▶ _TASK ITEM_
Your output should be the entries below, exact in every detail.

#### RECORDS SUPPLIED

(* ===== verification/PrefixIndex.v ===== *)
(** * PrefixIndex: the resident footer index of a prefix

    [PrefixIndex] of [tansu-storage/src/dynostore.rs] and its operations in
    [dynostore/index.rs]: the footers this process knows, by sequence, and the
    derived map from a sub-stream and partition to the entries that hold it.

    A [BTreeMap] or [HashMap] is a [gmap]; where the code iterates a [BTreeMap]
    in order, [sorted_keys] gives that order.  An interned topic name is its
    text; a name is unused when no cached entry carries it. *)

From S2P Require Export ProducerTail.

Record CachedSegment := mkCached {
  footer : SegmentFooter;
  last_modified_ms : Z;
}.

(** [SubstreamKey]. *)
Definition SubstreamKey : Type := Substream * Z.

Module Index.
Record PrefixIndex := mk {
  segments : gmap Z CachedSegment;
  by_substream : gmap SubstreamKey (list (Z * nat));
  topic_names : gset bytes;
  refreshed_at : option Z;
  reconciled_at : option Z;
  generation : Z;
  seq_floor : option (Z * Z);
  opaque : gset Z;
}.

Definition empty : PrefixIndex := mk ∅ ∅ ∅ None None 0 None ∅.
End Index.
Export Index (PrefixIndex).

Definition set_maps (ix : PrefixIndex) (segs : gmap Z CachedSegment)
    (by_sub : gmap SubstreamKey (list (Z * nat))) (names : gset bytes) : PrefixIndex :=
  Index.mk segs by_sub names (Index.refreshed_at ix) (Index.reconciled_at ix)
    (Index.generation ix) (Index.seq_floor ix) (Index.opaque ix).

########

▶ _EXERCISE RESPONSE_
(* ===== verification/PrefixIndex.v ===== *)
(** * PrefixIndex: the resident footer index of a prefix

    [PrefixIndex] of [tansu-storage/src/dynostore.rs] and its operations in
    [dynostore/index.rs]: the footers this process knows, by sequence, and the
    derived map from a sub-stream and partition to the entries that hold it.

    A [BTreeMap] or [HashMap] is a [gmap]; where the code iterates a [BTreeMap]
    in order, [sorted_keys] gives that order.  An interned topic name is its
    text; a name is unused when no cached entry carries it. *)

From S2P Require Export ProducerTail.

Record CachedSegment := mkCached {
  footer : SegmentFooter;
  last_modified_ms : Z;
}.

(** [SubstreamKey]. *)
Definition SubstreamKey : Type := Substream * Z.

Module Index.
Record PrefixIndex := mk {
  segments : gmap Z CachedSegment;
  by_substream : gmap SubstreamKey (list (Z * nat));
  topic_names : gset bytes;
  refreshed_at : option Z;
  reconciled_at : option Z;
  generation : Z;
  seq_floor : option (Z * Z);
  opaque : gset Z;
}.

Definition empty : PrefixIndex := mk ∅ ∅ ∅ None None 0 None ∅.
End Index.
Export Index (PrefixIndex).

Definition set_maps (ix : PrefixIndex) (segs : gmap Z CachedSegment)
    (by_sub : gmap SubstreamKey (list (Z * nat))) (names : gset bytes) : PrefixIndex :=
  Index.mk segs by_sub names (Index.refreshed_at ix) (Index.reconciled_at ix)
    (Index.generation ix) (Index.seq_floor ix) (Index.opaque ix).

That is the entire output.